Best ha giocato dal '64 al '74 nel Manchster United conquistando il titolo di capocannoniere per cinque anni consecutivi (157 gol all'attivo), la prima Coppa dei Campioni di una squadra inglese, ai danni del Benfica di Eusebio, e tre scudetti. È sempre stato considerato un giocatore dai "piedi d'oro" in grado di fare qualunque cosa con la palla al piede, ma non è assurto a star mondiale, come Pelè, sia perché giocava nella nazionale Irlandese (non certo tra le più forti del mondo), ma soprattutto perché il suo finale di carriera all'insegna dell'alcolismo l'ha relegato in una sorta di dimenticatoio internazionale, mantenendo la sua popolarità solo nel Regno Unito.

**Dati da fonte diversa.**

(** * align_elf_segments.py: raising the alignment of ELF LOAD segments to 16 KiB

    A shallow embedding of [scripts/align_elf_segments.py] and the proofs of
    its specification.  The script reads a file into a [bytearray], walks the
    program header table and rewrites the [p_align] field of every [PT_LOAD]
    entry that is below [0x4000], then writes the buffer back when something
    changed.

    Python integers are unbounded and never negative here, so offsets and field
    values are [N].  The buffer is a [list byte]; slicing, indexing and
    [struct.pack_into] are written out with what Python does out of range.
    Every buffer access, every [print] and every [open] is recorded in a trace,
    so that statements about what is (not) read or written can be stated.

    The exceptions modelled are the ones the image can cause: [IndexError] and
    [struct.error].  The environment is taken to cooperate: a path that exists
    is a regular file that can be read and written, and standard output
    accepts every line.  A run in which [open], [write] or [print] itself
    raises is outside this model, and so is the exit status of the process;
    nothing below speaks about them. *)

From Stdlib Require Import NArith ZArith Lia.
From Stdlib Require Import Strings.Byte.
From stdpp Require Import base tactics option numbers list.

Local Open Scope N_scope.

(* ------------------------------------------------------------------------- *)
(** ** Byte buffers *)

Abbreviation bytes := (list byte).

#[global] Instance byte_eq_dec : EqDecision byte := Byte.byte_eq_dec.

(** [b'\x7fELF'] *)
Definition ELFMAG : bytes := [x7f; x45; x4c; x46].

(** [d[lo:hi]] for non-negative bounds: the bounds are clamped to the buffer,
    an empty range gives the empty buffer, nothing is raised. *)
Definition slice (d : bytes) (lo hi : N) : bytes :=
  take (N.to_nat (hi - lo)) (drop (N.to_nat lo) d).

(** The byte at index [k], if the buffer has one. *)
Definition byte_at (d : bytes) (k : N) : option byte := d !! N.to_nat k.

(** Number of bytes of the buffer, [len(d)]. *)
Definition len (d : bytes) : N := N.of_nat (length d).

(* ------------------------------------------------------------------------- *)
(** ** The part of [struct] the script uses *)

(** The byte-order prefix of a format string: ['<'] or ['>']. *)
Inductive endianness := LittleEndian | BigEndian.

(** The format characters ['H'], ['I'] and ['Q']. *)
Inductive format := FmtH | FmtI | FmtQ.

Definition calcsize (f : format) : N :=
  match f with FmtH => 2 | FmtI => 4 | FmtQ => 8 end.

Fixpoint le_decode (bs : bytes) : N :=
  match bs with
  | [] => 0
  | b :: rest => Byte.to_N b + 256 * le_decode rest
  end.

Definition byte_of_N (n : N) : byte := default x00 (Byte.of_N (n mod 256)).

Fixpoint le_encode (n : nat) (v : N) : bytes :=
  match n with
  | O => []
  | S n' => byte_of_N v :: le_encode n' (v / 256)
  end.

Definition int_from_bytes (e : endianness) (bs : bytes) : N :=
  match e with
  | LittleEndian => le_decode bs
  | BigEndian => le_decode (rev bs)
  end.

Definition int_to_bytes (e : endianness) (f : format) (v : N) : bytes :=
  match e with
  | LittleEndian => le_encode (N.to_nat (calcsize f)) v
  | BigEndian => rev (le_encode (N.to_nat (calcsize f)) v)
  end.

(* ------------------------------------------------------------------------- *)
(** ** Effects: the file, the trace, exceptions *)

Inductive exn := IndexError | StructError | FileNotFoundError.

(** What the script prints, with the values it formats into the line. *)
Inductive message :=
  | MsgFileNotFound
  | MsgNotElf
  | MsgElf64 (phnum phoff : N)
  | MsgElf32 (phnum phoff : N)
  | MsgChanging (i current_align : N)
  | MsgAlready (i current_align : N)
  | MsgAligned
  | MsgAlreadyAligned.

Inductive event :=
  | EvOpenRead
  | EvOpenWrite
  | EvGetItem (k : N)
  | EvGetSlice (lo hi : N)
  | EvPackInto (f : format) (off v : N)
  | EvPrint (m : message).

#[global] Instance format_eq_dec : EqDecision format.
Proof. solve_decision. Defined.
#[global] Instance message_eq_dec : EqDecision message.
Proof. solve_decision. Defined.
#[global] Instance event_eq_dec : EqDecision event.
Proof. solve_decision. Defined.

(** The file at [filepath] ([None]: no such file) and what happened so far. *)
Record world := World { file : option bytes; events : list event }.

Inductive result (A : Type) :=
  | Done (a : A) (w : world)
  | Raised (x : exn) (w : world).
Arguments Done {A} a w.
Arguments Raised {A} x w.

Definition M (A : Type) : Type := world → result A.

#[global] Instance M_ret : MRet M := λ A a w, Done a w.
#[global] Instance M_bind : MBind M := λ A B f m w,
  match m w with
  | Done a w' => f a w'
  | Raised x w' => Raised x w'
  end.

Definition raise {A} (x : exn) : M A := λ w, Raised x w.

Definition emit (ev : event) : M unit :=
  λ w, Done () (World (file w) (events w ++ [ev])).

(** [print(...)]: the call is recorded; standard output is taken to accept
    the line. *)
Definition print (m : message) : M unit := emit (EvPrint m).

(** [os.path.exists(filepath)] *)
Definition path_exists : M bool := λ w, Done (bool_decide (is_Some (file w))) w.

(** [open(filepath, 'rb')] followed by [bytearray(f.read())]; a path that
    exists is taken to be a readable regular file. *)
Definition read_file : M bytes := λ w,
  match file w with
  | Some d => Done d (World (file w) (events w ++ [EvOpenRead]))
  | None => Raised FileNotFoundError w
  end.

(** [open(filepath, 'wb')] followed by [f.write(data)]; the file is taken to
    be writable and the write to go through. *)
Definition write_file (data : bytes) : M unit :=
  λ w, Done () (World (Some data) (events w ++ [EvOpenWrite])).

(** [data[k]] as an integer; [IndexError] past the end. *)
Definition getitem (data : bytes) (k : N) : M N :=
  emit (EvGetItem k);;
  match byte_at data k with
  | Some b => mret (Byte.to_N b)
  | None => raise IndexError
  end.

(** [data[lo:hi]] *)
Definition getslice (data : bytes) (lo hi : N) : M bytes :=
  emit (EvGetSlice lo hi);; mret (slice data lo hi).

(** [struct.unpack(endian + f, bs)[0]]: the buffer must have exactly
    [calcsize f] bytes. *)
Definition unpack (e : endianness) (f : format) (bs : bytes) : M N :=
  if len bs =? calcsize f then mret (int_from_bytes e bs) else raise StructError.

(** [struct.pack_into(endian + f, data, off, v)]: [struct.error] when [v] does
    not fit the format or the buffer is too short at [off], [IndexError] when
    [off] does not fit a signed 64-bit index.  The bytearray is updated in
    place; here the updated buffer is returned.  (A bytearray has fewer than
    [2 ^ 63] bytes, so a field that lies within it has such an offset.) *)
Definition pack_into (e : endianness) (f : format) (data : bytes) (off v : N)
  : M bytes :=
  emit (EvPackInto f off v);;
  if (v <? 256 ^ calcsize f) && (off + calcsize f <=? len data)
  then mret (list_inserts (N.to_nat off) (int_to_bytes e f v) data)
  else if off <? 2 ^ 63 then raise StructError else raise IndexError.

(** [for x in xs: body], threading the local variables [s] the body assigns. *)
Fixpoint for_each {A S} (xs : list A) (body : A → S → M S) (s : S) : M S :=
  match xs with
  | [] => mret s
  | x :: rest => s' ← body x s; for_each rest body s'
  end.

(** [range(n)] *)
Definition range (n : N) : list N := N.of_nat <$> seq 0 (N.to_nat n).

(* ------------------------------------------------------------------------- *)
(** ** The script *)

(** Lines 11-14.  The argument may be any Python integer; [~] is the
    complement of an unbounded two's complement integer.  The script never
    calls this function. *)
Definition align_to_16kb (value : Z) : Z :=
  let alignment := 0x4000%Z in
  Z.land (value + alignment - 1) (Z.lnot (alignment - 1)).

(** Lines 51-69: the body of the ELF64 loop.  The locals it assigns are the
    buffer and [modified]. *)
Definition elf64_segment (endian : endianness) (phoff phentsize : N)
    (i : N) (st : bytes * bool) : M (bytes * bool) :=
  let '(data, modified) := st in
  let ph_offset := phoff + i * phentsize in
  bs ← getslice data ph_offset (ph_offset + 4);
  p_type ← unpack endian FmtI bs;
  if p_type =? 1 then
    let align_offset := ph_offset + 0x30 in
    bs ← getslice data align_offset (align_offset + 8);
    current_align ← unpack endian FmtQ bs;
    if current_align <? 0x4000 then
      print (MsgChanging i current_align);;
      data ← pack_into endian FmtQ data align_offset 0x4000;
      mret (data, true)
    else
      print (MsgAlready i current_align);;
      mret (data, modified)
  else mret (data, modified).
(** C1. In every session on a freshly constructed crawler, whatever the
    methods called and whatever the environment answers: the running
    total never exceeds the aggregate cap of 500 MB, and neither does any
    total written to the report or to its rendering.  The budget test
    lets a file through only when the total plus the file's size is not
    above the cap, which for a total within the cap means that the sum
    stays within the cap, and only [download_package] on such a file
    changes the total. *)
Theorem consumed_within_aggregate_cap (E : env) (directory : string)
    (count_cap size_cap : Z) (fs : gmap string file_content)
    (calls : list call) :
  let s := session E calls
             {| self := init directory count_cap size_cap;
                files := fs; trace := [] |} in
  Float.le_Z (current_total_size (self s)) (max_total_size_mb (self s)) = true ∧
  (∀ ev q, ev ∈ trace s → reported_total ev = Some q →
           decimal_le q (max_total_size_mb (self s))) ∧
  (∀ n d s, self (download_package E n d s).2 = self s ∨
            ∃ f, select_file (max_size_mb (self s)) d = Return (Some f) ∧
                 Float.gt_Z (Float.add (current_total_size (self s)) (size_mb f))
                   (max_total_size_mb (self s)) = false ∧
                 (within_budget (self s) →
                  Float.le_Z (Float.add (current_total_size (self s)) (size_mb f))
                    (max_total_size_mb (self s)) = true) ∧
                 self (download_package E n d s).2 =
                 self (consume (size_mb f) s)).
Proof.
  intros s.
  assert (budget_inv s) as (Hcap & Hin & Hrep).
  { subst s. unfold session.
    assert (budget_inv {| self := init directory count_cap size_cap;
                          files := fs; trace := [] |}) as H0.
    { split_and!; [done|by cbn|]. intros ev q Hev. by apply elem_of_nil in Hev. }
    revert H0.
    generalize {| self := init directory count_cap size_cap;
                  files := fs; trace := [] |}.
    induction calls as [|c calls IH]; intros s0 H0; [done|].
    cbn [foldl]. by apply IH, keeps_budget_perform. }
  split_and!; [done| |].
  { rewrite Hcap. exact Hrep. }
  intros n d s'.
  destruct (download_package_consumption E n d s') as [?|(f & Hsel & Hadm & Hself)];
    [by left|right].
  exists f. split_and!; [done..| |done].
  intros Hwithin. by eapply admitted_within.
Qed.

(** ** Single runs of [download_package] *)

Section Ready.
Context (E : env) (n : string) (d : package_info) (s : state).
Context (f : file_info) (u name : string).
Context (Hready : ready s d f u name).

(** The code up to the existence test, on a selected and admitted file
    that carries an address and a name. *)
Lemma download_package_ready :
  download_package E n d s =
  try_except
    (present ← path_exists (artifact_path (dir s) name);
     if (present : bool) then pure true
     else
       content ← http_get (get_content E) u;
       _ ← write_file E (artifact_path (dir s) name) (Artifact content);
       _ ← add_total (size_mb f);
       _ ← save_package_metadata E n d name;
       pure true)
    (λ _, true) (pure false) s.
Proof.
  destruct Hready as (Hsel & Hadm & Hu & Hn).
  unfold admitted in Hadm.
  unfold download_package. run. rewrite Hsel. cbn.
  destruct (select_file_passed _ _ _ Hsel) as [-> _]. cbn.
  rewrite Hadm. cbn. by rewrite Hu, Hn.
Qed.


Lemma download_package_fetch_failed :
  files s !! artifact_path (dir s) name = None →
  get_content E (trace s) u = None →
  download_package E n d s = (Return false, log (Get u) s).
Proof.
  intros Hnew Hget. rewrite download_package_ready. run.
  rewrite bool_decide_eq_false_2 by (rewrite Hnew; by intros [? [=]]).
  by rewrite Hget.
Qed.


End Ready.

(** The running total changes only after the artifact has been fetched
    and written. *)
Lemma consumption_after_write E n d s :
  self (download_package E n d s).2 ≠ self s →
  ∃ f u name c rest,
    ready s d f u name ∧ get_content E (trace s) u = Some c ∧
    trace (download_package E n d s).2 =
      rest ++ WriteFile (artifact_path (dir s) name) (Artifact c) :: Get u :: trace s.
Proof.
  destruct (download_package_path E n d s) as (b & s' & -> & Hpath). cbn.
  destruct Hpath as [| | | | | |f u name c e ? ? ?|f u name c m ? ? ?]; try done.
  - intros _. by exists f, u, name, c, [].
  - intros _. by exists f, u, name, c, [WriteFile (sidecar_path (dir s) n) (Sidecar m)].
Qed.

(** C2 (amended). The running total is raised only after the artifact has
    been fetched and written.  For a selected file that passes the budget
    test and is not yet stored, a failed fetch makes [download_package]
    return [False] with nothing consumed: the running total after the
    attempt is the one before it, and the only trace of the attempt is
    the request. *)
Theorem failed_fetch_consumes_nothing (E : env) (n : string) (d : package_info)
    (s : state) (f : file_info) (u name : string) :
  ready s d f u name →
  files s !! artifact_path (dir s) name = None →
  get_content E (trace s) u = None →
  download_package E n d s = (Return false, log (Get u) s) ∧
  current_total_size (self (download_package E n d s).2) = current_total_size (self s) ∧
  files (download_package E n d s).2 = files s.
Proof.
  intros Hready Hnew Hget.
  by rewrite (download_package_fetch_failed E n d s f u name Hready Hnew Hget).
Qed.


(** ** Dates against the cutoff *)

Section Cutoff.
Import Date.

Lemma days_before_year_succ y :
days_before_year (y + 1) = days_before_year y + 365 + (if is_leap y then 1 else 0).
Proof.
unfold days_before_year, is_leap.
replace (y + 1 - 1) with y by lia.
destruct (y mod 4 =? 0) eqn:H4; destruct (y mod 100 =? 0) eqn:H100;
  destruct (y mod 400 =? 0) eqn:H400; cbn [andb orb negb];
  Z.div_mod_to_equations; lia.
Qed.

Lemma days_before_year_mono y y' : y <= y' → days_before_year y <= days_before_year y'.
Proof. unfold days_before_year. intros H. Z.div_mod_to_equations. lia. Qed.

Lemma month_cases m : 1 <= m <= 12 →
m = 1 ∨ m = 2 ∨ m = 3 ∨ m = 4 ∨ m = 5 ∨ m = 6 ∨ m = 7 ∨ m = 8 ∨ m = 9 ∨ m = 10 ∨ m = 11 ∨ m = 12.
Proof. lia. Qed.

Lemma day_of_year_bounds y m d :
1 <= m <= 12 → 1 <= d <= days_in_month y m →
1 <= days_before_month y m + d <= 365 + (if is_leap y then 1 else 0).
Proof.
intros Hm Hd. unfold days_before_month, days_in_month in *. revert Hd.
destruct (is_leap y); intros Hd;
  destruct (month_cases m Hm) as [->|[->|[->|[->|[->|[->|[->|[->|[->|[->|[->| ->]]]]]]]]]]];
  cbn in *; lia.
Qed.

(** The ordinal of a date against that of 1 July 2025. *)
Lemma ordinal_against_cutoff y m d :
1 <= m <= 12 → 1 <= d <= days_in_month y m →
(y < 2025 ∨ y = 2025 ∧ m < 7 → ymd2ord y m d < 739433) ∧
(y = 2025 ∧ m = 7 → ymd2ord y m d = 739432 + d) ∧
(2025 < y ∨ y = 2025 ∧ 7 < m → 739433 < ymd2ord y m d).
Proof.
intros Hm Hd. unfold ymd2ord.
pose proof (day_of_year_bounds y m d Hm Hd) as Hdoy.
pose proof (days_before_year_succ y) as Hsucc.
assert (y = 2025 → 1 <= d <= days_in_month 2025 m ∧
        days_before_year y + days_before_month y m =
        739251 + days_before_month 2025 m) as H2025 by (by intros ->).
clear Hd. split_and!.
- intros [Hlt|[Hy Hlt]].
  + pose proof (days_before_year_mono (y + 1) 2025 ltac:(lia)) as Hmono.
    change (days_before_year 2025) with 739251 in Hmono. lia.
  + destruct (H2025 Hy) as [Hd ->]. revert Hd. unfold days_before_month, days_in_month.
    change (is_leap 2025) with false.
    destruct (month_cases m Hm) as [->|[->|[->|[->|[->|[->|[->|[->|[->|[->|[->| ->]]]]]]]]]]];
      cbn; lia.
- intros [Hy ->]. destruct (H2025 Hy) as [_ ->].
  change (days_before_month 2025 7) with 181. lia.
- intros [Hlt|[Hy Hlt]].
  + pose proof (days_before_year_mono 2026 y ltac:(lia)) as Hmono.
    change (days_before_year 2026) with 739616 in Hmono. lia.
  + destruct (H2025 Hy) as [Hd ->]. revert Hd. unfold days_before_month, days_in_month.
    change (is_leap 2025) with false.
    destruct (month_cases m Hm) as [->|[->|[->|[->|[->|[->|[->|[->|[->|[->|[->| ->]]]]]]]]]]];
      cbn; lia.
Qed.

(** Against the cutoff, the comparison of the fields is the comparison of
  the wall-clock readings. *)
Lemma cutoff_order (t : datetime) :
valid t →
lex_leb (fields (cutoff_date (tzinfo t))) (fields t) = true ↔
wall_micros (cutoff_date (tzinfo t)) <= wall_micros t.
Proof.
intros (Hy & Hm & Hd & Hh & Hmi & Hs & Hus).
change (wall_micros (cutoff_date (tzinfo t))) with 63887011200000000.
unfold wall_micros.
destruct (ordinal_against_cutoff _ _ _ Hm Hd) as (Hbefore & Hsame & Hafter).
cbn [fields cutoff_date lex_leb year month day hour minute second microsecond].
assert (∀ c a, c <= a → (c <? a) || (c =? a) && true = true) as Hz.
{ intros c a Ha. destruct (Z.ltb_spec c a); [done|].
  destruct (Z.eqb_spec c a); [done|lia]. }
rewrite (Hz 0 (microsecond t)) by lia. rewrite (Hz 0 (second t)) by lia.
rewrite (Hz 0 (minute t)) by lia. rewrite (Hz 0 (hour t)) by lia.
rewrite (Hz 1 (day t)) by lia.
destruct (Z.ltb_spec 2025 (year t)); destruct (Z.eqb_spec 2025 (year t));
  destruct (Z.ltb_spec 7 (month t)); destruct (Z.eqb_spec 7 (month t));
  cbn [orb andb]; split; intros ?; first [done | lia | exfalso; lia].
Qed.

Il rischio di un film del genere è enorme; collocarsi in equilibrio tra la noiosità di un documentario e l'eccesso di una sequenza interminabile di partite non è facile, ma la sceneggiatura, della regista in collaborazione con Lynch e lo stesso Best, è, sotto questo aspetto, ben equilibrata. Dopo un avvio all'insegna del genio di Best, veniamo trascinati dal suo personale vortice di alcolismo ed autodistruzione tanto da restare noi stessi leggermente stravolti. Come Best abbia potuto sperperare il suo incredibile talento è quasi incredibile; la sua fragilità psicologica, unita all'enorme successo avuto in giovanissima età (miglior calciatore europeo a soli 21 anni) ed alla mancanza di figure di riferimento lo hanno letteralmente spezzato ed a nulla è valsa l'amicizia di Sir Matt Busby, l'allora allenatore/dirigente del Manchester, che in ogni modo ha cercato di proteggerlo. Best è stato il primo giocatore a diventare una star anche fuori dal campo. Il suo talento unitamente alla sua faccia da "bravo ragazzo" ed alla sua eleganza, lo hanno reso un mito (è stato definito anche il quinto "Beatles"), catapultando Georgy in un universo lontano anni luce dalle sue origini di irlandese operaio.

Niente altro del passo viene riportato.